Hello to all. My name is Dan and my dogs call name is poacher. I stumbled on this site this weekend and found a post that seems to be about the test that i ran in. I would like to try and clear a few things up for all the interested around the globe. First off I am a big waterfowler have been for years. I am on my second retriever and first one I am really trying to train proper. The hunt tests are new to me this year. I have entered 7 tests 2 ukc seasoned and 5 akc senior. We passed our first 6 tests but got droped onhis last senior test. I had fun at all tests. 2 of the senior tests I did were under the judge in ?. Both times he had us do a mass honor. The first tests mass honor all dogs stayed steady and passed the honor. Now for the second Tests mass Honor.

As I recall let me say again. AS I RECALL at the time of the mass honor there were 5 dogs left to run it. As I recall the judge said we are walking to our hunting spot and we jump a bird on the way the gunners will shoot it and the bye dog will retrieve. We were told to walk along and when the guns go off we were to sit our dogs honor the worker and the turn and walk away when told all OFF LEAD. All this was in front of the dogs handlers gunners ect. and at NO TIME DID I FEEL IN DANGER IN THE LEAST!

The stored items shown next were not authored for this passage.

(** [func (b *backend) pathCertWrite(ctx, req, d)] *)
Definition pathCertWrite (b : backend) (d : FieldData) : Handler :=
  run (
    Info "actually doing something" ;;;

    let name := ToLower (Get_name d) in
    let certificate := Get_certificate d in
    let displayName := Get_display_name d in
    let policies := ParsePolicies (Get_policies d) in

    Info "parsed something" ;;;

    let resp := logical.zero in

    let systemDefaultTTL := DefaultLeaseTTL (System b) in
    let ttl := time.mul (time.of_int (Get_ttl d)) time.Second in

    let resp :=
      if ttl >? systemDefaultTTL
      then logical.AddWarning resp
             ("Given ttl of " +:+ fmt_d (time.div ttl time.Second) +:+
              " seconds is greater than current mount/system default of "
              +:+ fmt_d (time.div systemDefaultTTL time.Second) +:+
              " seconds")
      else resp in

    when (ttl <? 0)
      (return_ (Reply (Some
         (logical.ErrorResponse "ttl cannot be negative")))) ;;;

    let systemMaxTTL := MaxLeaseTTL (System b) in
    let maxTTL := time.mul (time.of_int (Get_max_ttl d)) time.Second in
    let resp :=
      if maxTTL >? systemMaxTTL
      then logical.AddWarning resp
             ("Given max_ttl of " +:+ fmt_d (time.div maxTTL time.Second)
              +:+
              " seconds is greater than current mount/system default of "
              +:+ fmt_d (time.div systemMaxTTL time.Second) +:+
              " seconds")
      else resp in

    when (maxTTL <? 0)
      (return_ (Reply (Some
         (logical.ErrorResponse "max_ttl cannot be negative")))) ;;;

    when (negb (maxTTL =? 0) && (ttl >? maxTTL))
      (return_ (Reply (Some
         (logical.ErrorResponse "ttl should be shorter than max_ttl")))) ;;;

    let displayName :=
      if bool_decide (displayName = "") then name else displayName in

    Info "parsing pem" ;;;

    match parsePEM (bytes_of_string certificate) with
    | [] =>
        return_ (Reply (Some
          (logical.ErrorResponse "failed to parse certificate")))
    | parsed0 :: _ =>
        Info "parsed pem" ;;;

        when (negb (x509.IsCA parsed0) &&
              match x509.ExtKeyUsage parsed0 with
              | None => false
              | Some l => negb (scan_usages l)
              end)
          (return_ (Reply (Some (logical.ErrorResponse
             "non-CA certificates should have TLS client authentication set as an extended key usage")))) ;;;

        let certEntry := {|
          Name := name;
          Certificate := certificate;
          DisplayName := displayName;
          Policies := policies;
          TTL := ttl;
          MaxTTL := maxTTL |} in

        match StorageEntryJSON ("cert/" +:+ name) certEntry with
        | Err err => return_ (Failure err)
        | Ok entry =>
            err <- call (Storage_Put entry) ;;
            match err with
            | Some err => return_ (Failure err)
            | None =>
                if bool_decide (length (logical.Warnings resp) = 0%nat)
                then return_ (Reply None)
                else return_ (Reply (Some resp))
            end
        end
    end)%body.

End Registry.

(** *** Listing *)

(** [strings.TrimPrefix(key, prefix)] on a key that has the prefix; [None]
    for a key that does not. *)
Fixpoint strip_prefix (prefix key : string) : option string :=
  match prefix with
  | EmptyString => Some key
  | String a prefix' =>
      match key with
      | EmptyString => None
      | String c key' =>
          if Ascii.eqb a c then strip_prefix prefix' key' else None
      end
  end.

(** A key relative to the listed prefix, cut after its first ['/']: the
    storage reports what lies deeper as one folder entry. *)
Fixpoint up_to_slash (s : string) : string :=
  match s with
  | EmptyString => EmptyString
  | String c rest =>
      if Ascii.eqb c "/" then String c EmptyString
      else String c (up_to_slash rest)
  end.

(** [s.List(ctx, prefix)]: the keys under the prefix, relative to it, each
    reported once.  The order is the storage's own. *)
Definition Storage_List (prefix : string)
  : World -> result (list string) * World :=
  fun w =>
    match next_fault w with
    | Some e => (Err e, tick w (store w))
    | None =>
        (Ok (remove_dups
               (omap (fun key => up_to_slash <$> strip_prefix prefix key)
                     (map_to_list (store w)).*1)),
         tick w (store w))
    end.

(** [logical.ListResponse(keys)]: the datum ["keys"] is set when there is
    at least one key. *)
Definition ListResponse (keys : list string) : logical.Response :=
  {| logical.Data :=
       if bool_decide (length keys = 0%nat) then ∅
       else {[ "keys" := logical.VStrings keys ]};
     logical.Warnings := [] |}.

When the senario went down 2 dogs broke 1 on the far end and the one next to me. I was on the opposite end of the line. The 2 dogs arrived at the bird and a very quick tusle went on. The 2 handlers gathered there dogs and failed the test. Neither dog had any puctures or blood. 

We were all held together to wait for the honor in a sun/shade area in the trees behind the land blind test. The reason we were sort of told to stay there was because it was a long walk to the cars and exiters would have to walk through the test site. It was a long wait and there were a couple grumbles here and there.

I dont really know alot about rules and dont really know the judges just there names. If I new the rules as well as some on here I still wouldnt have said anything. Not for fear of retaliation but because I actually thought the mass honors were one of the coolest parts of all the tests weve run. The gentleman judge in ? is sort of my favorite. Why? Because at the begining of his second test there were many new nervous faces with lots of ?s. He answered ?s and then said something like this. Folks we are here to have fun relaxe and go hunting. It made me as a newbie to the games but lifelong hunter feel welcome and comfortable. JMHO

In closing let me say Thank you to judges in Question for their time and effort. I will run in your tests anytime.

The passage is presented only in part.